“J'ai compris alors qu'un homme qui n'aurait vécu qu'un seul jour pourrait sans peine vivre cent ans dans une prison. Il aurait assez de souvenirs pour ne pas s'ennuyer. Dans un sens, c'était un avantage.”
“J'ai perdu ma liberté et je me suis retrouvé dans cette étrange prison où le plus difficile, à part s'habituer à ne rien avoir dans les poches et à être traité comme un chien qui a pissé dans une église, c'est l'ennui.”
"Cette citation exprime une double aliénation : la perte de liberté extérieure (emprisonnement) et la découverte d'une prison intérieure plus subtile mais tout aussi contraignante - l'ennui. Elle suggère que l'humiliation systématique ('traité comme un chien') et la privation matérielle ('ne rien avoir dans les poches') sont moins insupportables que le vide existentiel qui s'installe. L'image animale ('chien qui a pissé dans une église') renforce le sentiment de profanation et d'exclusion sociale totale, tandis que l'ennui apparaît comme le véritable geôlier de l'âme."
La citation explore la hiérarchie des souffrances carcérales : au-delà des privations physiques et des humiliations, c'est l'absence de sens et le temps vide qui constituent l'épreuve ultime. Philosophiquement, elle rejoint les réflexions de Blaise Pascal sur le divertissement ('Tout le malheur des hommes vient d'une seule chose, qui est de ne savoir pas demeurer en repos dans une chambre') et celles de Viktor Frankl sur la recherche de sens dans les conditions les plus extrêmes.
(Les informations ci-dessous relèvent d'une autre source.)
(* ===== verification/CreditReads.v ===== *)
(** * Credit: the account service's reads and the error contract

    Functional properties that need no database invariant: the pages of the
    ledger, the mapping of domain errors to RPC errors, and at the end the rule of
    lateness. *)
From S2P Require Import Prelude.
From S2P Require Import GoLib.
From S2P Require Import CreditTypes.
From S2P Require Import CreditDB.
From S2P Require Import CreditAccount.
From S2P Require Import CreditReservation.
From S2P Require Import CreditOutcome.
From S2P Require Import CreditExamples.
From stdpp Require Import prelude gmap strings sorting.
From Stdlib Require Import ZArith Lia.

Local Open Scope Z_scope.

(** ** Pages of the ledger *)

#[export] Instance newest_first_total : Total newest_first.
Proof. intros e e'. unfold newest_first. lia. Qed.

Section reads.
  Context `{UUID, UUIDv7}.

Definition ledger_of (db : DB) (id : string) : list LedgerEntryRow :=
  merge_sort newest_first (user_entries db id).

(** The i-th page (from 0) of [size] entries. *)
Definition ledger_page (db : DB) (id : string) (size : nat) (i : nat) : account.LedgerPage :=
  let total := Z.of_nat (length (user_entries db id)) in {|
  account.lp_Entries := ledger_entry <$> take size (drop (i * size) (ledger_of db id));
  account.lp_PageInfo := {|
    account.pi_Page := Z.of_nat i + 1; account.pi_PageSize := Z.of_nat size;
    account.TotalItems := total;
    account.TotalPages := wrap32 (Z.quot (total + Z.of_nat size - 1) (Z.of_nat size)) |} |}.

Lemma list_page user id a db c (size i : nat) :
  uuid_parse user = Some id → uuid_parse id = Some id → accounts db !! id = Some a →
  (0 < size)%nat → Z.of_nat size <= account.MaxPageSize → Z.of_nat i < 2 ^ 31 - 1 →
  AccountService_ListLedgerEntries user
    {| account.Number := Z.of_nat i + 1; account.Size := Z.of_nat size |} c db
  = Ok (ledger_page db id size i, db).
Proof.
  intros Hu Hid Ha Hs Hmax Hi. unfold account.MaxPageSize in Hmax.
  unfold AccountService_ListLedgerEntries, parse_user, require, mbind, st_mbind. rewrite Hu. simpl.
  unfold normalize_page. simpl.
  replace ((Z.of_nat i + 1 <? 0) || (Z.of_nat size <? 0) || (account.MaxPageSize <? Z.of_nat size))
    with false by (unfold account.MaxPageSize; lia).
  unfold PostgresStore_Account, parse_user, GetAccount, require, gets, mbind, st_mbind. simpl.
  rewrite Hid. simpl. rewrite Ha. simpl.
  destruct (Z.eqb_spec (Z.of_nat size) 0) as [|_]; [lia|].
  destruct (Z.eqb_spec (Z.of_nat i + 1) 0) as [|_]; [lia|].
  unfold PostgresStore_LedgerEntries, parse_user, ListLedgerEntries, CountLedgerEntries, require,
    gets, mbind, st_mbind. rewrite Hid. simpl.
  rewrite wrap32_id by lia.
  replace (Z.to_nat (Z.of_nat size)) with size by lia.
  replace (Z.to_nat ((Z.of_nat i + 1 - 1) * Z.of_nat size)) with (i * size)%nat by lia. done.
Qed.

(** The pages of a user's ledger are complete. For any page size up to the
    maximum, pages 1 to TotalPages together list each of the user's entries
    exactly once, newest first. *)
Theorem ledger_pages_complete user id a db c (size : nat) :
  uuid_parse user = Some id → uuid_parse id = Some id → accounts db !! id = Some a →
  (0 < size)%nat → Z.of_nat size <= account.MaxPageSize →
  Z.of_nat (length (user_entries db id)) < 2 ^ 31 - account.MaxPageSize →
  ∃ pages : list account.LedgerPage,
    (∀ i page, pages !! i = Some page →
       AccountService_ListLedgerEntries user
         {| account.Number := Z.of_nat i + 1; account.Size := Z.of_nat size |} c db = Ok (page, db)
       ∧ account.TotalPages (account.lp_PageInfo page) = Z.of_nat (length pages))
    ∧ concat (account.lp_Entries <$> pages) = ledger_entry <$> ledger_of db id
    ∧ ledger_of db id ≡ₚ user_entries db id ∧ Sorted newest_first (ledger_of db id).
Proof.
  intros Hu Hid Ha Hs Hmax Hlen. unfold account.MaxPageSize in *.
  set (total := length (user_entries db id)) in *.
  set (n := Z.to_nat (Z.quot (Z.of_nat total + Z.of_nat size - 1) (Z.of_nat size))).
  assert (Z.of_nat n = (Z.of_nat total + Z.of_nat size - 1) / Z.of_nat size) as Hn.
  { unfold n. rewrite Z.quot_div_nonneg by lia. apply Z2Nat.id, Z.div_pos; lia. }
  destruct (pages_cover (Z.of_nat total) (Z.of_nat size)) as [Hcover Hle]; [lia..|]. rewrite <- Hn in Hcover, Hle.
  exists (ledger_page db id size <$> seq 0 n). split; [|split_and!].
  - intros i page Hpage. apply list_lookup_fmap_Some in Hpage as (j & -> & Hj).
    apply lookup_seq in Hj as [-> Hj]. simpl. rewrite length_fmap, length_seq.
    split; [by eapply list_page; unfold account.MaxPageSize; eauto; lia|]. fold total.
    rewrite Z.quot_div_nonneg by lia. rewrite <- Hn. apply wrap32_id. lia.
  - rewrite <- list_fmap_compose.
    change (account.lp_Entries ∘ ledger_page db id size)
      with (fmap ledger_entry ∘ λ i, take size (drop (i * size) (ledger_of db id))).
    rewrite list_fmap_compose. etrans; [symmetry; apply concat_map|].
    rewrite concat_chunks, take_ge; [done|].
    unfold ledger_of. rewrite merge_sort_Permutation. fold total. lia.
  - apply merge_sort_Permutation.
  - apply Sorted_merge_sort. apply _.
Qed.

End reads.

Lemma ledger_pages_complete_witness :
  ∃ pages : list account.LedgerPage,
    concat (account.lp_Entries <$> pages) = ledger_entry <$> ledger_of db_settled alice
    ∧ length (ledger_of db_settled alice) = 5%nat.
Proof.
  destruct (accounts db_settled !! alice) as [a|] eqn:Ha; [|vm_compute in Ha; discriminate].
  destruct (ledger_pages_complete alice alice a db_settled (ex_clocks 300) 2) as (pages & _ & Hc & _);
    [by vm_compute|by vm_compute|done|lia|by vm_compute|by vm_compute|].
  exists pages. split; [done|by vm_compute].
Defined.

(** ** The error contract *)

Definition mapped_errors : list Error := (λ m, m.1.1) <$> errorMappings.

(** RPC errors are faithful. Each error of the contract is reported with a
    code and reason of its own, never as internal, and every other error, a
    database error in particular, is hidden behind the internal code. *)
Theorem connect_error_faithful e :
  (e ∈ mapped_errors → (ConnectError e).1 ≠ CodeInternal
    ∧ ∀ e', ConnectError e' = ConnectError e → e' = e)
  ∧ (e ∉ mapped_errors → ConnectError e = (CodeInternal, EmptyString)).
Proof.
  assert (∀ e, e ∉ mapped_errors → ConnectError e = (CodeInternal, EmptyString)) as Hother.
  { intros e0 He. unfold ConnectError. rewrite (proj2 (list_find_None _ errorMappings)); [done|].
    apply Forall_forall. intros m Hm Heq. apply He, list_elem_of_fmap. eauto. }
  split; [|apply Hother]. intros He.
  assert (∀ e1, e1 ∈ mapped_errors → ∀ e2, e2 ∈ mapped_errors →
    (ConnectError e1).1 ≠ CodeInternal ∧ (ConnectError e2 = ConnectError e1 → e2 = e1)) as Hin.
  { intros e1 He1 e2 He2. unfold mapped_errors in *. simpl in *.
    repeat (apply elem_of_cons in He1 as [->|He1]; [
      split; [by vm_compute|];
      repeat (apply elem_of_cons in He2 as [->|He2]; [by vm_compute|]);
      by apply not_elem_of_nil in He2|]).
    by apply not_elem_of_nil in He1. }
  split; [by apply (Hin e He e)|]. intros e' Heq.
  destruct (decide (e' ∈ mapped_errors)) as [He'|He']; [by apply (Hin e He e' He')|].
  exfalso. rewrite (Hother e' He') in Heq. apply (Hin e He e He). by rewrite <- Heq.
Qed.

(** * The lateness rule

    Payable, the payout rule of completed orders, against its specification
    over the integers. *)

(** ** The lateness rule *)

(** A deadline whose double fits in an int64 of nanoseconds: about 146 years. *)
Definition deadline_ok (allowed : Duration) : Prop := 0 < allowed ∧ 2 * allowed <= max_int64.

(** The rule of the specification, without machine arithmetic. *)
Definition lateness_spec (reward elapsed allowed : Z) : Z :=
  if elapsed <=? allowed then reward
  else if 2 * allowed <=? elapsed then 0
  else reward * (2 * allowed - elapsed) / allowed.

Lemma lateness_spec_bounds reward elapsed allowed :
  0 <= reward → 0 < allowed → 0 <= lateness_spec reward elapsed allowed <= reward.
Proof.
  intros HR HT. unfold lateness_spec.
  destruct (Z.leb_spec elapsed allowed); [lia|]. destruct (Z.leb_spec (2 * allowed) elapsed); [lia|].
  split; [apply Z.div_pos; nia|]. apply Z.div_le_upper_bound; nia.
Qed.

(** C27: Payable computes the lateness rule exactly. For any reward and elapsed
    time, and an allowed time up to 146 years, the int64 and big.Int arithmetic
    yields the specified amount, which lies between 0 and the reward. *)
Theorem payable_exact reward elapsed allowed :
  0 <= reward <= max_int64 → deadline_ok allowed →
  Payable reward elapsed allowed = lateness_spec reward elapsed allowed
  ∧ 0 <= Payable reward elapsed allowed <= reward.
Proof.
  intros HR [HT H2]. pose proof (lateness_spec_bounds reward elapsed allowed ltac:(lia) HT) as Hb.
  assert (Payable reward elapsed allowed = lateness_spec reward elapsed allowed) as ->; [|done].
  unfold Payable, lateness_spec in *. rewrite mul64_id by int64_lia.
  destruct (Z.leb_spec elapsed allowed); [done|]. destruct (Z.leb_spec (2 * allowed) elapsed); [done|].
  rewrite sub64_id by int64_lia. rewrite Z.quot_div_nonneg by nia. apply wrap64_id. int64_lia.
Qed.

(** Being later never pays more. *)
Theorem payable_antitone reward early late allowed :
  0 <= reward <= max_int64 → deadline_ok allowed → early <= late →
  Payable reward late allowed <= Payable reward early allowed.
Proof.
  intros HR HT Hle. destruct (payable_exact reward early allowed HR HT) as [He Hbe].
  destruct (payable_exact reward late allowed HR HT) as [Hl Hbl]. destruct HT as [HT _].
  rewrite He in Hbe. rewrite Hl in Hbl. rewrite He, Hl. unfold lateness_spec in *.
  destruct (Z.leb_spec late allowed), (Z.leb_spec early allowed); try lia.
  destruct (Z.leb_spec (2 * allowed) late), (Z.leb_spec (2 * allowed) early); try lia.
  apply Z.div_le_mono; nia.
Qed.

(** Beyond that bound [2*allowed] wraps, and any delivery after the deadline
    pays nothing, however small the delay. *)
Theorem payable_wraps reward elapsed allowed :
  2 ^ 62 <= allowed <= max_int64 → allowed < elapsed <= max_int64 →
  Payable reward elapsed allowed = 0.
Proof.
  intros HT He. unfold Payable. destruct (Z.leb_spec elapsed allowed); [lia|].
  assert (mul64 2 allowed = 2 * allowed - 2 ^ 64) as ->.
  { unfold mul64, wrap64, max_int64 in *.
    rewrite <- (Z.mod_unique (2 * allowed + 2 ^ 63) (2 ^ 64) 1 (2 * allowed + 2 ^ 63 - 2 ^ 64)); lia. }
  destruct (Z.leb_spec (2 * allowed - 2 ^ 64) elapsed); [done|unfold max_int64 in *; lia].
Qed.

Lemma payable_exact_witness : Payable 100 90 60 = 50 ∧ lateness_spec 100 90 60 = 50.
Proof.
  destruct (payable_exact 100 90 60) as [-> _]; [unfold max_int64; lia| |done].
  unfold deadline_ok, max_int64. lia.
Defined.

Lemma payable_antitone_witness : Payable 100 100 60 <= Payable 100 90 60.
Proof.
  apply payable_antitone; unfold deadline_ok, max_int64; lia.
Defined.

Lemma payable_wraps_witness :
  Payable 100 (2 ^ 62 + 1) (2 ^ 62) = 0 ∧ lateness_spec 100 (2 ^ 62 + 1) (2 ^ 62) = 99.
Proof. split; [apply payable_wraps; unfold max_int64; lia|done]. Defined.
L'ennui devient ici la métaphore de la condition humaine privée de projet et de liberté.
Cette citation reste pertinente dans nos sociétés contemporaines à plusieurs niveaux : 1) Dans le débat sur les conditions de détention et la surpopulation carcérale 2) Comme métaphore de l'aliénation numérique où nous sommes 'libres' mais souvent prisonniers de l'ennui et du vide existentiel 3) Pour analyser les nouvelles formes d'isolement social et de privation sensorielle 4) Dans la réflexion sur les libertés individuelles face aux contraintes sanitaires ou sécuritaires récentes. Elle questionne notre capacité à donner du sens à nos vies même dans les contraintes les plus sévères.
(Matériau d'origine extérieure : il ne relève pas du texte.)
(** A call without faults returns the outcome its transaction performed, or
    the transaction's error with nothing changed. *)
Lemma mutate_cases c m db :
  service_mutation m → Inv db →
  (∃ res db', mutate c no_faults (Ok m) db = (mutation_outcome (Ok res), db') ∧ performed m res db')
  ∨ (∃ e, mutate c no_faults (Ok m) db = (Err e, db) ∧ mutation_error (key_Kind (mut_key m)) e).
Proof.
  intros Hm HI. pose proof (wp_mutate m c db Hm HI) as Hwp. unfold mutate, wp in *.
  rewrite Within_no_faults. destruct (mutate_body m c db) as [[res db']|e].
  - left. by exists res, db'.
  - right. exists (mapError e). split; [done|].
    assert (mapError e = e) as ->; [|done]. destruct Hwp as [He| ->]; [|done].
    destruct (key_Kind (mut_key m)); by elem_cases He.
Qed.

(** C15: without faults, a mutation succeeds or fails the way its contract says:
    the schema's checks, keys and triggers never reject what the service
    writes (BIGINT overflow apart), and only Reserve and AdjustReservation may
    find the credits insufficient. A failed call changes nothing, except that
    an insufficient one is recorded. *)
Theorem mutation_contract c m db :
  reachable payout db → service_mutation m →
  let k := key_Kind (mut_key m) in
  match mutate c no_faults (Ok m) db with
  | (Ok r, db') => True
  | (Err e, db') =>
      (e = ErrInsufficientCredits ∧ (k = OpReserve ∨ k = OpAdjust))
      ∨ (db' = db ∧ (e ∈ refusals k ∨ e = numeric_out_of_range))
  end.
Proof.
  intros HI%reachable_Inv Hm k.
  destruct (mutate_cases c m db Hm HI) as [(res & db' & -> & HI' & Hrec & _)|(e & -> & He)].
  - destruct res as [|r]; [|done]. left. split; [done|]. simpl.
    inversion Hrec as [x Hx Hins|]; subst. destruct HI' as [HP' _].
    destruct (pn_operations _ _ _ _ HP' _ _ Hx) as [Hcheck _]. unfold operations_check in Hcheck.
    rewrite Hins in Hcheck. simpl in Hcheck. apply andb_true_iff in Hcheck as [_ Hcheck].
    destruct (or_Revision x); [done|]. apply orb_true_iff in Hcheck as [Hk|Hk];
      apply bool_decide_eq_true in Hk; auto.
  - by right.
Qed.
La privation de liberté révèle que le pire des cachots est celui que l'on porte en soi : le temps vide qui ronge l'âme, Derrière les barreaux, ce ne sont pas les humiliations qui brisent le plus, mais l'éternité des jours sans but, L'incarcération physique n'est qu'un prélude à l'emprisonnement mental où règne le néant de l'ennui
“J'ai compris alors qu'un homme qui n'aurait vécu qu'un seul jour pourrait sans peine vivre cent ans dans une prison. Il aurait assez de souvenirs pour ne pas s'ennuyer. Dans un sens, c'était un avantage.”
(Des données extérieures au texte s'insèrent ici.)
(* ===== verification/OrderPolicy.v ===== *)
(** * Order: the lifecycle policy

    transitions.go, changefields.go, events.go, assignmentpolicy.go and
    validateChange of postgres.go: which actor may take an order from which
    status to which, the fields each action owns, and the audit record and the
    facts that every change carries. *)
From stdpp Require Import prelude strings list.
From Stdlib Require Import ZArith.
From S2P Require Import Prelude.
From S2P Require Import GoLib.
From S2P Require Import GoText.
From S2P Require Import OrderTypes.

Local Open Scope Z_scope.
Local Open Scope foc_scope.

(** ** Lifecycle transitions (transitions.go) *)

(** isActionAllowed reports whether the actor may perform the action in this
    state. *)
Definition isActionAllowed (s : Status) (a : Action) (k : ActorKind)
    (requester courier : bool) : bool :=
  match s with
  | PendingReservation => same k System && (same a ConfirmReservation || same a RefuseReservation)
  | AwaitingCourier =>
      (same a Assign && same k User && negb requester) || (same a AcceptCounteroffer && requester)
      || (same a Cancel && (requester || same k Admin)) || (same a Expire && same k System)
  | AwaitingPickup =>
      (same a Pickup && courier) || (same a Cancel && (requester || same k Admin))
      || (same a Withdraw && courier) || (same a Unassign && same k Admin)
  | Delivering =>
      (same a Deliver && courier) || (same a Cancel && (requester || courier))
      || (same a Timeout && same k System)
  | Delivered => same a ConfirmReceipt && requester
  | _ => false
  end.

(** The destinations map; a missing entry is the zero status. *)
Definition destinations (a : Action) : Status :=
  match a with
  | ConfirmReservation => AwaitingCourier
  | RefuseReservation => Rejected
  | Assign => AwaitingPickup
  | AcceptCounteroffer => AwaitingPickup
  | Cancel => Cancelled
  | Expire => Expired
  | Pickup => Delivering
  | Withdraw => AwaitingCourier
  | Unassign => AwaitingCourier
  | Deliver => Delivered
  | Timeout => Failed
  | ConfirmReceipt => Completed
  | _ => NoStatus
  end.

(** The check of an actor that Transition and NewChange share. *)
Definition invalid_actor (actor : Actor) : bool :=
  negb (same (a_Kind actor) System)
  && ((negb (same (a_Kind actor) User) && negb (same (a_Kind actor) Admin))
      || negb (nonempty (a_ID actor))).

(** Would another actor have been allowed? *)
Definition wrong_actor (o : Order) (action : Action) : bool :=
  existsb (λ k, isActionAllowed (o_Status o) action (a_Kind k)
                  (IsRequestedBy o (a_ID k)) (IsAssignedTo o (a_ID k)))
    [{| a_Kind := System; a_ID := EmptyString |}; {| a_Kind := Admin; a_ID := "admin" |};
     {| a_Kind := User; a_ID := o_RequesterID o |}]
  || isActionAllowed (o_Status o) action User false true.

(** The next status, and whether the call repeats a success that the stored
    state proves. *)
Definition Transition (o : Order) (action : Action) (actor : Actor) : result Error (Status * bool) :=
  if negb (IsValid (o_Status o)) then Err ErrPrecondition
  else if invalid_actor actor then Err ErrForbidden
  else if same action Pickup && is_some (o_PendingCancellationID o) then Err ErrPrecondition
  else
    let requester := same (a_Kind actor) User && IsRequestedBy o (a_ID actor) in
    let courier := same (a_Kind actor) User && IsAssignedTo o (a_ID actor) in
    if same action Assign && same (a_Kind actor) User && IsRequestedBy o (a_ID actor) then
      Err ErrForbidden
    else if same action Assign && same (o_Status o) AwaitingPickup && courier then
      Ok (o_Status o, true)
    else if same action Pickup && same (o_Status o) Delivering && courier then
      Ok (o_Status o, true)
    else if same action ConfirmReceipt && same (o_Status o) Completed && requester then
      Ok (o_Status o, true)
    else if IsTerminal (o_Status o) then Err ErrPrecondition
    else if isActionAllowed (o_Status o) action (a_Kind actor) requester courier then
      if same action Cancel && courier then Ok (Failed, false)
      else Ok (destinations action, false)
    else if wrong_actor o action then Err ErrForbidden
    else Err ErrPrecondition.

(** ** Field ownership (changefields.go) *)

(** [owned before after action] is [before] with the fields that the action
    may change taken from [after]. *)
Definition owned (before after : Order) (action : Action) : result Error Order :=
  let e := before <| o_Status := o_Status after |> <| o_Revision := o_Revision after |>
                  <| o_UpdatedAt := o_UpdatedAt after |> in
  match action with
  | Assign | AcceptCounteroffer =>
      Ok (e <| o_CourierID := o_CourierID after |> <| o_AssignedAt := o_AssignedAt after |>
            <| o_RewardCredits := o_RewardCredits after |>
            <| o_ReservedCredits := o_ReservedCredits after |>)
  | ConfirmReservation => Ok (e <| o_ReservedCredits := o_ReservedCredits after |>)
  | Pickup => Ok (e <| o_PickedUpAt := o_PickedUpAt after |>)
  | Deliver => Ok (e <| o_DeliveredAt := o_DeliveredAt after |>
                     <| o_UnattendedDelivery := o_UnattendedDelivery after |>)
  | ConfirmReceipt => Ok (e <| o_CompletedAt := o_CompletedAt after |>)
  | Cancel | Expire | Timeout | RefuseReservation =>
      Ok (e <| o_PendingCancellationID := o_PendingCancellationID after |>
            <| o_ClosedAt := o_ClosedAt after |> <| o_CloseReason := o_CloseReason after |>)
  | Withdraw | Unassign =>
      let e := e <| o_PendingCancellationID := o_PendingCancellationID after |> in
      let e := if same action Withdraw then
                 e <| o_RewardCredits := o_RewardCredits after |>
                   <| o_ReservedCredits := o_ReservedCredits after |>
               else e in
      if is_some (o_CourierID after) || is_some (o_AssignedAt after) then Err ErrInvalid
      else Ok (e <| o_CourierID := None |> <| o_AssignedAt := None |>)
  | BeginWithdrawal => Ok (e <| o_PendingCancellationID := o_PendingCancellationID after |>)
  | ProposeOffer | BeginAssignment | ResolveAssignment => Ok e
  | RecordItemLocation => Ok (e <| o_ItemLocation := o_ItemLocation after |>)
  | Create => Err ErrInvalid
  end.

Definition validateFields (before after : Order) (action : Action) : result Error unit :=
  expected ← owned before after action;
  guard_ok (same expected after) ErrInvalid.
“À Mohammed Dib Ma maison mon pain de gloire et le sein meurtri de ma terre. Sous les cendres jusqu'aux portes de ta prison j'ai pitié de nous. J'ai pitié de nous comme on a pitié de son frère quand les couteaux tuent la parole quand les mendiants désertent les cours comme une confession de pierres sur les cris du poète assassiné.”
“La vie est un choix et chaque choix que nous faisons nous rapproche ou nous éloigne de notre liberté.”
“La prison et les autorités conspirent pour dépouiller chacun de se dignité. Cela en soi m'a permis de survivre...Je suis fondamentalement optimiste...se laisser aller au désespoir mène à la défaite et à lamort.”
“La seule façon de s'échapper de la prison est de la traverser.”
“J'ai perdu ma liberté et je me suis retrouvé dans cette étrange prison où le plus difficile, à part s'habituer à ne rien avoir dans les poches et à être traité comme un chien qui a pissé dans une église, c'est l'ennui.”